=== Listed records ===
Lemma has_block_split m k b rest : NoDup (om_items m).*1 -> om_items m ≡ₚ (k, b) :: rest ->
  forall k' i r, has_block m k' i r <->
    (k' = k /\ status_block_id b = i /\ is_ready b = r) \/ (k' <> k /\ exists b', (k', b') ∈ rest /\ status_block_id b' = i /\ is_ready b' = r).
Proof.
  intros Hnd Hit k' i r. rewrite Hit in Hnd. csimpl in Hnd. apply NoDup_cons in Hnd as [Hk _]. unfold has_block. setoid_rewrite Hit. setoid_rewrite elem_of_cons.
  split; [intros (b' & [[= -> ->]|Hin] & Hb)|intros [(-> & Hb)|(Hne & b' & Hin & Hb)]]; [by left| |by eauto|by eauto].
  right. split; [|by eauto]. intros ->. apply Hk, list_elem_of_fmap. by exists (k, b').
Qed.

Lemma not_pending_completed success k m : (forall i, ~ has_block m k i false) -> store_completed success [k] m m.
Proof. intros Hn k' i [|]; simpl; rewrite list_elem_of_singleton; destruct (decide (k' = k)) as [->|]; naive_solver. Qed.

Definition storing (m : Mgr) (k : OffloadKey) : Prop := exists i, has_block m k i false.

(** The block under [k] was being stored; [R] says what the other keys hold. *)
Lemma completed_one success k (i0 : Z) (R : OffloadKey -> Z -> bool -> Prop) m m' :
  (forall k' i r, has_block m k' i r <-> (k' = k /\ i0 = i /\ false = r) \/ (k' <> k /\ R k' i r)) ->
  (forall k' i r, has_block m' k' i r <-> (k' = k /\ success = true /\ i0 = i /\ true = r) \/ (k' <> k /\ R k' i r)) ->
  store_completed success [k] m m'.
Proof.
  intros Hm Hm' k' i r. rewrite Hm'. destruct (decide (k' = k)) as [->|Hne]; destruct r; simpl; rewrite !Hm, list_elem_of_singleton; clear Hm Hm'; naive_solver.
Qed.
===
Goal of the exercise —
Wherever the word "decide" appears in the entries above, copy that line.

Exercise answer —
Proof. intros Hn k' i [|]; simpl; rewrite list_elem_of_singleton; destruct (decide (k' = k)) as [->|]; naive_solver. Qed.
  intros Hm Hm' k' i r. rewrite Hm'. destruct (decide (k' = k)) as [->|Hne]; destruct r; simpl; rewrite !Hm, list_elem_of_singleton; clear Hm Hm'; naive_solver.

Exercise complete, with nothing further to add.